Johan Van Overtveldt: ‘I am not exactly alone in my criticism in this respect. Even the European Court of Auditors recently pointed out that this trend towards less parliamentary control is downright frightening. For example, this is the case for the 735 billion from the so-called Covid recovery fund, where in many cases it is unclear exactly how certain amounts are spent. This threatens to further damage the EU’s reputation among citizens.’
‘In addition, it is also true that the European Commission always asks for more money: there will now be a Ukraine fund that will provide over €50 billion in loans and grants for reconstruction in the period 2024-2027. I don’t find that particularly reassuring.’
The🇪🇺Recovery fund has weaknesses in its monitoring system that make it insufficient for measuring overall performance📝
Although the existing system helps to track member states’ progress, it does not provide a full picture of how funded projects contribute to RRF’s objectives.
— European Court of Auditors (@EUauditors) October 24, 2023
Mind the gap : The European Court of Auditors has examined the design of this control system and found an assurance and accountability gap in protecting the EU’s financial interests re the #RRF https://t.co/7f8SaouX9i
— Leo Brincat (@LeoBrincat) March 8, 2023
Dutch Prime Minister Mark Rutte once described the European Parliament as ‘a party committee looking for a party’. For a lot of citizens, too, the European Parliament remains primarily an expensively paid talking shop. Is this still true, and therefore does this not somewhat make the importance of your achievement more relative?
Johan Van Overtveldt: ‘Partly, of course, I can understand the criticism, but at the same time, the European Parliament is indeed a body where new legislation is constantly being voted on.
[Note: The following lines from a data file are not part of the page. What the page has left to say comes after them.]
Lemma shortest_loop_some mant minus plus ex incl K : forall fuel i j, 0 <= j < Z.of_nat fuel ->
  shortest_at mant minus plus ex incl K (i + j) <> None ->
  exists N i', shortest_loop fuel mant minus plus ex incl K i = Some (N, i') /\
    shortest_at mant minus plus ex incl K i' = Some N /\ i <= i' <= i + j.
Proof.
  induction fuel as [|k IH]; intros i j Hj H; [lia|]. cbn [shortest_loop].
  destruct (shortest_at mant minus plus ex incl K i) as [N|] eqn:E; [exists N, i; split; [done|]; split; [done|lia]|].
  destruct (Z.eq_dec j 0) as [->|]; [by rewrite Z.add_0_r in H|].
  destruct (IH (i + 1) (j - 1) ltac:(lia)) as (N & i' & -> & H1 & H2); [by replace (i + 1 + (j - 1)) with (i + j) by lia|].
  exists N, i'. split; [done|]. split; [done|lia].
Qed.

(** The interval's bounds at the exponent [e] of the float instead of [ex] of the decoded one. *)
Lemma rescale ex f e S X Y u w : e = ex + f -> 0 <= f -> 0 <= S -> 0 <= S + e ->
  (X * (u * 2 ^ Z.max ex 0) <= Y * (w * 2 ^ Z.max (- ex) 0) <-> X * (u * 2 ^ (S + e)) <= 2 ^ f * (Y * w * 2 ^ S)) /\
  (Y * (w * 2 ^ Z.max (- ex) 0) <= X * (u * 2 ^ Z.max ex 0) <-> 2 ^ f * (Y * w * 2 ^ S) <= X * (u * 2 ^ (S + e))).
Proof.
  intros He Hf HS HSe.
  assert (Heq : 2 ^ f * 2 ^ S * 2 ^ Z.max ex 0 = 2 ^ Z.max (- ex) 0 * 2 ^ (S + e)) by (rewrite <- !Z.pow_add_r by lia; f_equal; lia).
  assert (HP : 0 < 2 ^ Z.max ex 0) by lia. assert (HA : 0 < 2 ^ (S + e)) by lia.
  set (P := 2 ^ Z.max ex 0) in *. set (A := 2 ^ (S + e)) in *. set (M := 2 ^ Z.max (- ex) 0) in *.
  assert (E1 : 2 ^ f * (Y * w * 2 ^ S) * P = Y * (w * M) * A) by (transitivity (Y * w * (2 ^ f * 2 ^ S * P)); [ring|rewrite Heq; ring]).
  assert (E2 : X * (u * A) * P = X * (u * P) * A) by ring.
  split; rewrite (Z.mul_le_mono_pos_r _ _ A) by done; rewrite (Z.mul_le_mono_pos_r (_ * (_ * A)) _ P) || rewrite (Z.mul_le_mono_pos_r (2 ^ f * _) _ P); try done; by rewrite E1, E2.
Qed.

(** What [shortest_at] found, as [near] states it: [f] is the shift of [decode]. *)
Lemma shortest_near m e f mant minus plus K i N :
  2 ^ f * m = mant -> 0 <= f -> (2 ^ f <= 2 * plus <= 2 ^ f) -> 2 * minus <= 2 ^ f -> (m = 2 ^ 52 -> 4 * minus <= 2 ^ f) ->
  let u := 10 ^ Z.max (i - K) 0 * 2 ^ Z.max (e - f) 0 in let w := 10 ^ Z.max (- (i - K)) 0 * 2 ^ Z.max (- (e - f)) 0 in
  (mant - minus) * u <= N * w <= (mant + plus) * u ->
  (Z.even m = false -> (mant - minus) * u < N * w < (mant + plus) * u) ->
  near m e (N * 10 ^ Z.max (K - i) 0 * 2 ^ Z.max (- e) 0) (10 ^ Z.max (- (K - i)) 0 * 2 ^ (Z.max (- e) 0 + e)).
Proof.
  intros Hm Hf Hp Hmi Hb. cbv zeta. replace (- (K - i)) with (i - K) by lia. replace (- (i - K)) with (K - i) by lia.
  assert (HD : 0 < 10 ^ Z.max (i - K) 0 * 2 ^ (Z.max (- e) 0 + e)) by (apply Z.mul_pos_pos; apply Z.pow_pos_nonneg; lia).
  pose proof (rescale (e - f) f e (Z.max (- e) 0) (mant - minus) N (10 ^ Z.max (i - K) 0) (10 ^ Z.max (K - i) 0)
    ltac:(lia) Hf ltac:(lia) ltac:(lia)) as [R1 R2].
  pose proof (rescale (e - f) f e (Z.max (- e) 0) (mant + plus) N (10 ^ Z.max (i - K) 0) (10 ^ Z.max (K - i) 0)
    ltac:(lia) Hf ltac:(lia) ltac:(lia)) as [R3 R4].
  set (num := N * 10 ^ Z.max (K - i) 0 * 2 ^ Z.max (- e) 0) in *.
  set (D := 10 ^ Z.max (i - K) 0 * 2 ^ (Z.max (- e) 0 + e)) in *.
  intros [H1 H2] Ho. apply R1 in H1. apply R4 in H2.
  assert (Ho' : Z.even m = false -> (mant - minus) * D < 2 ^ f * num < (mant + plus) * D).
  { intros E. specialize (Ho E). rewrite <- !Z.nle_gt in Ho |- *. destruct Ho as [O1 O2].
    split; intros C; [apply O1, R2, C|apply O2, R3, C]. }
  clear R1 R2 R3 R4 Ho. clearbody num D. subst mant. assert (0 < 2 ^ f) by lia. set (F := 2 ^ f) in *. clearbody F.
  assert (P1 : 2 * (minus * D) <= F * D) by (rewrite Z.mul_assoc; apply Z.mul_le_mono_nonneg_r; lia).
  assert (P2 : 2 * (plus * D) = F * D) by (rewrite Z.mul_assoc; f_equal; lia).
  unfold near. split; [|split].
  - split; apply (Z.mul_le_mono_pos_l _ _ F); lia.
  - intros E. specialize (Ho' E). split; apply (Z.mul_lt_mono_pos_l F); lia.
  - intros E _. specialize (Hb E). assert (P3 : 4 * (minus * D) <= F * D) by (rewrite Z.mul_assoc; apply Z.mul_le_mono_nonneg_r; lia).
    apply (Z.mul_le_mono_pos_l _ _ F); lia.
Qed.

(** The digit generation returns a decimal inside the interval. *)
Lemma shortest_spec m e : float_ok (S754_finite false m e) ->
  exists N q, shortest (Zpos m) e = Some (N, q) /\ 0 < N /\
    near (Zpos m) e (N * 10 ^ Z.max q 0 * 2 ^ Z.max (- e) 0) (10 ^ Z.max (- q) 0 * 2 ^ (Z.max (- e) 0 + e)).
Proof.
  intros Hok. pose proof (float_ok_inv _ _ _ Hok) as [Hc He].
  assert (Hm : Zpos m < 2 ^ 53).
  { pose proof (zdigits_bounds (Zpos m) ltac:(lia)) as [_ H]. eapply Z.lt_le_trans; [exact H|]. apply Z.pow_le_mono_r; lia. }
  unfold shortest, decode. destruct (Z.eqb_spec (Zpos m) (2 ^ 52)) as [Hb|Hb].
  - edestruct (shortest_loop_some (4 * Zpos m) 1 2 (e - 2) (Z.even (Zpos m))) with (fuel := MAX_SIG_DIGITS) (i := 1) (j := 16) as (N & i & -> & Hs & _);
      [done|apply shortest_at_17; lia|]. apply shortest_at_spec in Hs as (HN & Hn & Ho); [|lia..].
    eexists _, _. split; [done|]. split; [done|]. eapply (shortest_near _ _ 2); [..|exact Hn|exact Ho]; lia.
  - edestruct (shortest_loop_some (2 * Zpos m) 1 1 (e - 1) (Z.even (Zpos m))) with (fuel := MAX_SIG_DIGITS) (i := 1) (j := 16) as (N & i & -> & Hs & _);
      [done|apply shortest_at_17; lia|]. apply shortest_at_spec in Hs as (HN & Hn & Ho); [|lia..].
    eexists _, _. split; [done|]. split; [done|]. eapply (shortest_near _ _ 1); [..|exact Hn|exact Ho]; lia.
Qed.

(** Every way to write a decimal [N * 10^q] of the interval is read as the float. *)
Lemma near_reads m e N q c j : float_ok (S754_finite false m e) -> 0 < N -> 0 <= c -> 0 <= j ->
  near (Zpos m) e (N * 10 ^ Z.max q 0 * 2 ^ Z.max (- e) 0) (10 ^ Z.max (- q) 0 * 2 ^ (Z.max (- e) 0 + e)) ->
  c - j = q -> round_dec (N * 10 ^ c) (- j) = S754_finite false m e.
Proof.
  intros Hok HN Hc Hj Hn Hq. apply (round_dec_near _ _ _ _ (Z.max (- e) 0)); [done|nia|lia|lia|].
  rewrite (Z.max_r (- j)), (Z.max_l (- - j)), Z.pow_0_r, Z.mul_1_r, Z.opp_involutive by lia.
  assert (Hk : exists k, 0 <= k /\ c = Z.max q 0 + k /\ j = Z.max (- q) 0 + k) by (exists (Z.min c j); lia).
  destruct Hk as (k & Hk & -> & ->). rewrite !Z.pow_add_r by lia. assert (0 < 10 ^ k) by lia.
  replace (N * (10 ^ Z.max q 0 * 10 ^ k) * 2 ^ Z.max (- e) 0) with (N * 10 ^ Z.max q 0 * 2 ^ Z.max (- e) 0 * 10 ^ k) by ring.
  rewrite <- Z.pow_add_r by lia.
  replace (10 ^ (Z.max (- q) 0 + k) * 2 ^ (Z.max (- e) 0 + e)) with (10 ^ Z.max (- q) 0 * 2 ^ (Z.max (- e) 0 + e) * 10 ^ k) by (rewrite (Z.pow_add_r 10) by lia; ring).
  by apply near_scale.
Qed.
A lot of European decision-making does not pass without our approval. A lot of time and energy is effectively spent here on downright nonsensical things, but the opposite is also true. For instance, I have been working hard for stricter capitalisation requirements for banks, to make them more crisis-proof. With the 2008 financial crisis in mind, you can hardly argue that this is unimportant.’
‘If you figure it out, you can absolutely vegetate here as an MP for several years in a highly paid talking shop, but I deliberately chose not to do that and promote the common good, using what I have specialized in.’
De kwaliteit van de Europese uitgaven daalt jaar na jaar.
Nog zorgwekkender is het groot aantal uitgaven met "hoog risico".
Dat er nu ook grote fondsen buiten de begroting opereren zal die tendens enkel versterken. pic.twitter.com/7r5ur9FnuG
— Johan Van Overtveldt (@jvanovertveldt) October 19, 2023
Resistance to the EU seems to have only increased among a lot of people over the past legislature, and the EU’s sometimes forward-looking green agenda will not be entirely unrelated to that. How can the European Parliament increase public support for the EU after next year’s elections?
Johan Van Overtveldt: ‘I do notice quite clearly that a turnaround has begun: things are now passing through the European Parliament that were unthinkable four years ago. I am thinking, for example, of the recognition of gas and nuclear power as renewable energy sources. To the surprise of many, a majority was found for that last year. Don’t get me wrong: of course the climate is extremely important and we must eventually get rid of those fossil fuels completely, but the timing and framework for this are just as important. Especially in the first years of this legislature, we made big mistakes with Frans Timmermans’ Green Deal. We sometimes went too fast and often excessively opted for a go-it-alone approach, when it comes to that.’